A simple camera is shown at the left. The camera works by focusing an image on the film at the right. The governing equation is shown at the right. For distant objects 1/do ~ 0 and the image distance will be at the focal length (normally 50 mm). As the object moves closer the image distance increase and you must focus by moving the lens further away from the film. A telephoto lens used for a distant object works by changing the focal length. Since the lateral magnification is given by di/do, which closely equals f/do, changing from a focal length of 50 mm to 200 mm will increase the images size on the film by a factor of 4. Conversely, a wide angle lens works by decreasing the focal length of the lens.

The diaphragm controls the size of the lens opening. The smaller the size of the opening, the more the ability the lens has to 'focus' on objects at different distances. The lens opening is described by the f-stop which is equal to f/D where D is the diameter of the lens in mm. A 25 mm opening would be recorded as f/2 (50mm/2 = 25 mm). The standard openings are: f/2.8, f/4, f/5.6, f/8, f/11, f/16, f/22 and f/32. As you go up the list you decrease the radius by SQRT(2) and hence the emitting area by a factor of 2. Thus each step decreases the light entering the camera and reaching the film by a factor of 2. To compensate for this you have to double the shutter exposure time.

Interactive Examples


Review the above material and answer the following questions.

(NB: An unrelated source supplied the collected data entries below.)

(** The search up to a [c] that is not in the pattern: what comes out is
    no shorter than what was read, and the search is at the [c] with
    nothing left to step over. *)
Lemma scan_to_char : forall (P before tl : str) skip,
  skip <= length P ->
  exists out,
    length P <= length out + skip /\
    replace_go (Lit s) (fun m (_ : unit) => (g m, tt)) before (P ++ c :: tl) skip tt
    = (out ++ c :: fst (replace_go (Lit s) (fun m (_ : unit) => (g m, tt)) (c :: rev P ++ before) tl 0 tt),
       tt).
Proof.
  induction P as [|x P IH]; intros before tl skip Hs.
  - cbn [length] in Hs. assert (skip = 0) by lia. subst skip.
    exists []. split; [simpl; lia|].
    cbn [app replace_go rev].
    destruct (exec (Lit s) before (c :: tl)) as [m|] eqn:E.
    + exfalso. apply exec_Lit_sound in E. destruct E as [E _].
      destruct s as [|s0 s']; [apply Hne; reflexivity|].
      cbn [app] in E. injection E as E _.
      apply Hc. left. symmetry. exact E.
    + destruct (replace_go (Lit s) (fun m (_ : unit) => (g m, tt)) (c :: before) tl 0 tt) as [o []].
      reflexivity.
  - destruct skip as [|n].
    + cbn [app replace_go].
      destruct (exec (Lit s) before (x :: P ++ c :: tl)) as [m|] eqn:E.
      * pose proof E as E2. apply exec_Lit_sound in E2. destruct E2 as [E2 Em].
        assert (Hl : length s <= length (x :: P)).
        { apply (@prefix_no_char c (x :: P) s tl (m_after m)); [exact E2|exact Hc]. }
        rewrite Em. cbn [length] in Hl.
        destruct (length s) as [|l] eqn:El.
        { destruct s; [exfalso; apply Hne; reflexivity|discriminate El]. }
        destruct (IH (x :: before) tl l) as (out & Ho & Eo); [lia|].
        rewrite Eo. exists (g m ++ out). split.
        -- pose proof (Hg m) as G.
           rewrite length_app. cbn [length]. lia.
        -- cbn [rev]. rewrite <- !app_assoc. reflexivity.
      * destruct (IH (x :: before) tl 0) as (out & Ho & Eo); [lia|].
        rewrite Eo. exists (x :: out). split.
        -- cbn [length]. lia.
        -- cbn [rev]. rewrite <- !app_assoc. reflexivity.
    + cbn [app replace_go]. cbn [length] in Hs.
      destruct (IH (x :: before) tl n) as (out & Ho & Eo); [lia|].
      rewrite Eo. exists out. split.
      * cbn [length]. lia.
      * cbn [rev]. rewrite <- !app_assoc. reflexivity.
Qed.

(** The text after the last occurrence is copied. *)
Lemma copy_rest (R before : str) :
  contains s R = false ->
  replace_go (Lit s) (fun m (_ : unit) => (g m, tt)) before R 0 tt = (R, tt).
Proof.
  intros H. rewrite replace_go_id; [reflexivity| |lia].
  intros pre suf m E X. exfalso.
  apply exec_Lit_sound in X. destruct X as [X _].
  rewrite E in H. apply contains_suffix in H.
  rewrite X, starts_with_app in H. discriminate.
Qed.

(** One [replace] over a text whose last occurrence of the pattern is
    after a [c]. *)
Lemma replace_last (Q R : str) :
  contains s R = false ->
  exists out,
    length Q <= length out /\
    replace_fn (Lit s) g (Q ++ c :: s ++ R)
    = out ++ c :: g (MInfo (c :: rev Q) s [] R) ++ R.
Proof.
  intros HR. unfold replace_fn, replace_st.
  destruct (@scan_to_char Q [] (s ++ R) 0) as (out & Ho & Eo); [lia|].
  rewrite Eo. exists out. split; [lia|].
  cbn [fst]. f_equal. f_equal. rewrite app_nil_r.
  destruct s as [|s0 s'] eqn:Es; [exfalso; apply Hne; reflexivity|].
  cbn [app replace_go].
  change (s0 :: s' ++ R) with ((s0 :: s') ++ R). rewrite exec_Lit_app.
  cbn [m_text length]. rewrite replace_go_skip.
  rewrite <- Es in *. rewrite copy_rest by exact HR. reflexivity.
Qed.

End LitReplace.

(** ** The strings a call builds and what it returns *)

Lemma last_app_cons (A : Type) (l : list A) x l' d :
  last (l ++ x :: l') d = last (x :: l') d.
Proof.
  induction l as [|y l IH]; [reflexivity|].
  cbn [app]. rewrite <- IH. cbn [last].
  destruct (l ++ x :: l') eqn:E; [|reflexivity].
  destruct l; discriminate.
Qed.

(** The lists of passes are the statements of the functions. *)
Lemma escapeHtml_built_last text :
  last (escapeHtml_built text) [] = escapeHtml text.
Proof.
  unfold escapeHtml_built, escapeHtml. destruct (truthy text); reflexivity.
Qed.

Lemma block_passes_last html :
  last (steps block_passes html) [] = format_blocks html.
Proof. reflexivity. Qed.

Lemma span_passes_last html :
  last (steps span_passes html) [] = format_spans html.
Proof. reflexivity. Qed.

Lemma paragraph_passes_last html :
  last (steps paragraph_passes html) [] = paragraphs html.
Proof. reflexivity. Qed.

Lemma cleanup_passes_last html :
  last (steps cleanup_passes html) [] = cleanup html.
Proof. reflexivity. Qed.

Lemma parseInlineMarkdown_built_last text codes :
  last (parseInlineMarkdown_built text codes) []
  = parseInlineMarkdown text codes.
Proof.
  unfold parseInlineMarkdown_built, parseInlineMarkdown.
  destruct (truthy text); reflexivity.
Qed.

(** The last string a call builds is what it returns. *)
Lemma parseMarkdown_built_last text :
  truthy text = true ->
  last (parseMarkdown_built text) [] = parseMarkdown text.
Proof.
  intros H. unfold parseMarkdown_built, parseMarkdown, parseMarkdown_st.
  rewrite H. cbn [negb]. unfold extract, bind, put, get, ret.
  destruct (replace_st re_fence_lang on_fence_lang text empty_store) as [t1 s1].
  destruct (replace_st re_fence_plain on_fence_plain t1 s1) as [t2 s2].
  destruct (replace_st re_inline_first on_inline_first t2 s2) as [t3 s3].
  destruct (replace_st tableRegex on_table t3 s3) as [t4 s4].
  destruct (replace_st re_inline_second on_inline_second t4 s4) as [t5 s5].
  cbn [fst].
  rewrite !app_assoc.
  change (steps cleanup_passes ?h)
    with (replace_str re_br_before_block (u "<$1") h
          :: steps (tl cleanup_passes)
               (replace_str re_br_before_block (u "<$1") h)).
  rewrite last_app_cons. reflexivity.
Qed.

(** The result of a restoration loop is among the strings it builds. *)
Lemma restore_loop_built_last (X : Type) k (render : X -> str) built_by :
  forall items i html,
    items <> [] ->
    In (restore_loop k render i items html)
       (restore_loop_built k render built_by i items html).
Proof.
  induction items as [|x items IH]; intros i html Hne; [congruence|].
  cbn [restore_loop restore_loop_built].
  apply in_or_app. right. right.
  destruct items as [|y items].
  - left. reflexivity.
  - right. apply IH. discriminate.
Qed.

(** When there is a code block, the text after the last restoration loop
    is among the strings of the call. *)
Lemma built_restored text :
  truthy text = true ->
  codeBlocks (snd (extract text empty_store)) <> [] ->
  In (restore (snd (extract text empty_store))
        (paragraphs (format_spans (format_blocks
           (escapeHtml (fst (extract text empty_store)))))))
     (parseMarkdown_built text).
Proof.
  intros H. unfold parseMarkdown_built. rewrite H. cbn [negb].
  unfold extract, bind.
  destruct (replace_st re_fence_lang on_fence_lang text empty_store) as [t1 s1].
  destruct (replace_st re_fence_plain on_fence_plain t1 s1) as [t2 s2].
  destruct (replace_st re_inline_first on_inline_first t2 s2) as [t3 s3].
  destruct (replace_st tableRegex on_table t3 s3) as [t4 s4].
  destruct (replace_st re_inline_second on_inline_second t4 s4) as [t5 s5].
  cbn [fst snd]. intros Hne.
  apply in_or_app. right. apply in_or_app. right. apply in_or_app. right.
  apply in_or_app. right. apply in_or_app. right. apply in_or_app. left.
  unfold restore_built, restore.
  apply in_or_app. right. apply in_or_app. right.
  apply restore_loop_built_last. exact Hne.
Qed.

Lemma within_max (l : list str) x limit :
  In x l -> (N.of_nat (list_max (map (@length char) l)) <= limit)%N ->
  within limit x = true.
Proof.
  intros Hin Hl. unfold within. apply N.leb_le.
  assert (H : length x <= list_max (map (@length char) l)).
  { pose proof (proj1 (list_max_le (map (@length char) l) _) (le_n _)) as F.
    rewrite Forall_forall in F. apply F. apply in_map. exact Hin. }
  lia.
Qed.

(** On an engine whose strings may be as long as the longest string the
    call builds, the call returns. *)
Lemma parseMarkdown_js_returns s limit :
  (N.of_nat (list_max (map (@length char) (parseMarkdown_built s))) <= limit)%N ->
  parseMarkdown_js limit (VString s) = Returns (parseMarkdown s).
Proof.
  intros Hl. unfold parseMarkdown_js. cbn [falsy].
  destruct (truthy s) eqn:T; cbn [negb].
  - replace (forallb (within limit) (parseMarkdown_built s)) with true;
      [reflexivity|].
    symmetry. apply forallb_forall. intros x Hx.
    apply (within_max _ _ Hx Hl).
  - unfold parseMarkdown, parseMarkdown_st. rewrite T. reflexivity.
Qed.

Lemma parseMarkdown_js_sound limit s out :
  parseMarkdown_js limit (VString s) = Returns out ->
  out = (if truthy s then parseMarkdown s else []) /\
  forall x, In x (parseMarkdown_built s) -> within limit x = true.
Proof.
  unfold parseMarkdown_js. cbn [falsy].
  destruct (truthy s) eqn:T; cbn [negb].
  - destruct (forallb (within limit) (parseMarkdown_built s)) eqn:F;
      [|discriminate].
    intros E. injection E as <-. split; [reflexivity|].
    apply forallb_forall. exact F.
  - intros E. injection E as <-. split; [reflexivity|].
    unfold parseMarkdown_built. rewrite T. intros x [].
Qed.

(** ** Restoration of code blocks that hold [$`] *)

Lemma grown_mono n : forall q q', (q <= q')%N -> (grown n q <= grown n q')%N.
Proof.
  induction n as [|n IH]; intros q q' H; cbn [grown]; [lia|].
  apply IH. lia.
Qed.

  1. If a camera has a focal length of 50 mm and focuses clearly objects at infinity ( that is di = f ), how far would the lens have to be moved to the nearest mm to focus on an object 1 m away.
    Enter your answer and click outside.

  2. If the diaphragm of the shutter is set to 10 mm, what is its f-stop?
    Enter your answer and click outside.


II. Eyeglasses

A farsighted eye is unable to see objects up close (25 cm). The nearpoint, np, (the closest point at which the eye can focus) is larger than 25 cm. To correct this you use an eye glass that images an object held at 25 cm at the actual nearpoint (-np). The minus sign occurs because the image must be on the same side of the lens as the object, that is, a virtual image.

-1/np + 1/25= 1/f


f will be the needed focal length (always positive for this condition) expressed in centmeters. The lens power, P, is 100/f where f is in centimeters .

Interactive Example


If the nearpoint is 1.5 meters, the lens power is...
Enter your answer and click outside.

The above calculation assumes that there is negligible distance between the eye and the eye piece. If the eyeglass was 2 cm in front of the eye then the object distance to use would have been 23 cm.

A nearsighted eye can not focus on distant objects (infinity); it has a far point,fp, of less than this. An object at infinity must be (virtually) imaged at -fp. Since 1/infinity = 0, it follows that

-1/fp = 1/f and P = -100/fp


Interactive Example


If the farpoint of an eye is 1.5 m, the lens power is...
Enter your answer and click outside .

if the eyeglasses are 2 cm in front of the eye, you need to subtract 2 cm from fp.

III. Magnifying Glasses

A simple optical instrument is the magnifying glass, a simple converging lens held so that the object is just inside f, for maximum viewing (angular ) magnification, M,

M= 1+25/f (f in cm),

or at the focal point f (for easy viewing) and a magnification given by

M= 25/f


Interactive Example


What is the maximum magnification of a magnifying glass with a focal length of 5 cm?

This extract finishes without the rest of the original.